═════ Given records
(** After [p], the root of [Node l p b n r], is taken out at the end of the
    way [k]: a longer way, with a tree at its end that is one lower. *)
Definition unlinked h (k : list frame) (l : tree) (p b n : Z) (r : tree) (h' : kavl_heap) (w : way) : Prop :=
  exists k' t, way_has w (tp :: k') /\ wy_d w = zlen (tp :: k') /\
    ctx_at h' (tp :: k') (root t) /\ tree_at h' t /\ tree_ok t /\ ctx_ok k' (height t + 1) (count t) /\
    elems (plug k' t) = ctx_pre k ++ elems l ++ elems r ++ ctx_post k /\
    same_but (fake :: elems (plug k (Node l p b n r))) h h'.

Lemma NoDup_top k t :
  NoDup (fake :: elems (plug k t)) <->
  NoDup (ctx_elems (tp :: k)) /\ (forall x, x ∈ ctx_elems (tp :: k) -> x ∉ elems t) /\ NoDup (elems t).
Proof.
  rewrite <- NoDup_plug. change (elems (plug (tp :: k) t)) with (elems (plug k t) ++ [fake]).
  by rewrite <- Permutation_cons_append.
Qed.

Lemma top_elems k t x : x ∈ fake :: elems (plug k t) <-> x ∈ ctx_elems (tp :: k) \/ x ∈ elems t.
Proof.
  rewrite elem_of_cons, elems_plug_perm, elem_of_app, elem_of_ctx_cons. cbn.
  split; [tauto|]. intros [[?|[?%not_elem_of_nil|?]]|?]; tauto.
Qed.

(** [p] has no right child. *)
Lemma unlink_leaf h w k l p b n :
  ctx_at h (tp :: k) (Some p) -> tree_at h (Node l p b n Leaf) -> tree_ok (Node l p b n Leaf) ->
  NoDup (fake :: elems (plug k (Node l p b n Leaf))) -> ctx_ok k (height (Node l p b n Leaf)) (count l) ->
  way_has w (tp :: k) -> wy_d w = zlen (tp :: k) ->
  exists h', erase_unlink h p w = Ok (h', w) /\ unlinked h k l p b n Leaf h' w.
Proof.
  intros Hc (Hp & Hl & _) (Hb & Rb & Hn & Okl & _) (N1 & D1 & N2)%NoDup_top Hok Hw Hd.
  unfold erase_unlink. rewrite (head_of_ok _ _ _ Hp), bind_ok. cbn [hd_p hd_p1 hd_p0 root].
  destruct (link_parent fake h h w k _ l (root l) (elems (Node l p b n Leaf)) (wy_d w - 1) Hc N1 D1)
    as (h2 & Hrun & Hc2 & Hl2 & Hs2); try done.
  { intros x Hx. cbn. apply elem_of_app. by left. } { rewrite Hd. autorewrite with fb. lia. }
  rewrite Hrun, bind_ok. exists h2. split; [done|]. exists k, l. cbn [height] in Hok. pose proof (height_nonneg l).
  rewrite Z.max_l in Hok by lia. rewrite (Z.add_comm 1) in Hok.
  do 6 (split; [done|]). split; [apply elems_plug|].
  intros x Hx. rewrite top_elems in Hx. apply Hs2. tauto.
Qed.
══════════
Instructions for the task:
What lines in the data above contain the word "height"? Copy them all.

Final answer:
    ctx_at h' (tp :: k') (root t) /\ tree_at h' t /\ tree_ok t /\ ctx_ok k' (height t + 1) (count t) /\
  NoDup (fake :: elems (plug k (Node l p b n Leaf))) -> ctx_ok k (height (Node l p b n Leaf)) (count l) ->
  rewrite Hrun, bind_ok. exists h2. split; [done|]. exists k, l. cbn [height] in Hok. pose proof (height_nonneg l).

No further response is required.